Intel CEO sold as many shares as possible last month
Intel’s chief executive officer, Brian Krzanich, sold as much of his company’s shares as possible last month, worth a total of around $24 million. Intel denies that there is any relationship with the Specter and Meltdown leaks in processors published Wednesday night.
Intel had known about the leaks in processors since June and Krzanich planned to sell all the shares he was allowed to sell from October, Business Insider writes. It happens more often that top executives trade in shares of their own company, but Krzanich’s transaction is striking. It is the largest transaction by an Intel employee in recent years, selling 889,000 shares, more than 78 percent of the shares he owns. He must have 250,000 shares as a director, so he was not allowed to sell more than that.
The company denies that the transaction has anything to do with Specter and Meltdown. Intel points out that the share sale took place at the end of December, though it does not comment on information that Krzanich only submitted the plan months after Intel learned of the processor leaks. Moreover, the company does not mention any other reason why the CEO would sell his shares at that moment. Selling shares with insider knowledge of information that could influence the stock price is punishable by law.
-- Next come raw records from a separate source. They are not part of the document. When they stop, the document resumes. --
Lemma assign_boundary_ids (street : string) (size : Z) (b : Boundary)
    (m : StatsMap) :
  Forall (fun r => block_id r = Some (blockLabel street (blockBounds (start b) size)))
    (fst (assign_boundary street size ([], m) b)).
Proof.
  unfold assign_boundary.
  set (id := blockLabel street (blockBounds (start b) size)).
  assert (G : forall (l : list ParsedParcel) (st : list Result * StatsMap),
             Forall (fun r => block_id r = Some id) (fst st) ->
             Forall (fun r => block_id r = Some id)
               (fst (fold_left (assign_natural id) l st))).
  { induction l as [|x l IH]; intros [rs m'] H; simpl; [exact H|].
    apply IH. simpl. apply Forall_app. split; [exact H|].
    constructor; [reflexivity|constructor]. }
  apply G. constructor.
Qed.

(** C10.  With natural boundaries, a gap threshold of 50 and a block size of
    100, the parcels 1201 and 1260 of one street are in two boundary groups,
    and both groups get the identifier of the bin 1200 to 1299: the
    statistics hold one entry that counts both.  In general the members of
    two boundary groups of a street whose first house numbers are in the
    same bin all get one and the same identifier. *)
Theorem assignBlockIds_natural_groups_share_id :
  (exists (input : list Parcel) (options : Options),
      let a := assignBlockIds input options in
      useNaturalBoundaries options = Some true
      /\ gapThreshold options = Some 50
      /\ blockSize options = Some 100
      /\ map (fun b => (start b, end_ b,
                        map (fun x => parcel_id (parcel x)) (addresses b)))
           (detectBlockBoundaries input 50)
         = [(1201, 1201, ["001"]); (1260, 1260, ["002"])]
      /\ map (fun r => (parcel_id (result_parcel r), block_id r)) (parcels a)
         = [("001", Some "main_1200_1299"); ("002", Some "main_1200_1299")]
      /\ blockStats a
         = [("main_1200_1299",
             {| count := 2; minNumber := Fin 1201; maxNumber := Fin 1260;
                statsStreetName := "MAIN ST" |})]
      /\ uniqueBlocks (summary a) = 1%nat)
  /\ (forall (street : string) (size : Z) (b1 b2 : Boundary) (m1 m2 : StatsMap),
        start b1 / size = start b2 / size ->
        exists id,
          Forall (fun r => block_id r = Some id)
            (fst (assign_boundary street size ([], m1) b1))
          /\ Forall (fun r => block_id r = Some id)
               (fst (assign_boundary street size ([], m2) b2))).
Proof.
  split.
  - exists [{| parcel_id := "001"; address := JString "1201 Main St" |};
            {| parcel_id := "002"; address := JString "1260 Main St" |}].
    exists {| blockSize := Some 100; useNaturalBoundaries := Some true;
              gapThreshold := Some 50 |}.
    cbv zeta. repeat split; vm_compute; reflexivity.
  - intros street size b1 b2 m1 m2 Hbin.
    exists (blockLabel street (blockBounds (start b1) size)). split.
    + apply assign_boundary_ids.
    + replace (blockBounds (start b1) size) with (blockBounds (start b2) size)
        by (unfold blockBounds; rewrite Hbin; reflexivity).
      apply assign_boundary_ids.
Qed.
Wednesday night, information emerged about Specter and Meltdown, two processor vulnerabilities that could allow attackers to access data in memory. The leaks affect not only processors from Intel, but also processors based on AMD and ARM architectures.
Meltdown affects Intel CPUs as of 1995 and uses the speculative execution optimization technique to read kernel memory on x86 systems. This is possible with the help of processes that run in userspace. That means the attack bypasses memory isolation. Meltdown does not rely on a software leak and therefore works independently of the user’s operating system. The second bug, Specter, is broader than Meltdown and therefore affects a wider range of CPU manufacturers, such as AMD, Intel and ARM. This makes it possible for an application in userland to read the memory of another process.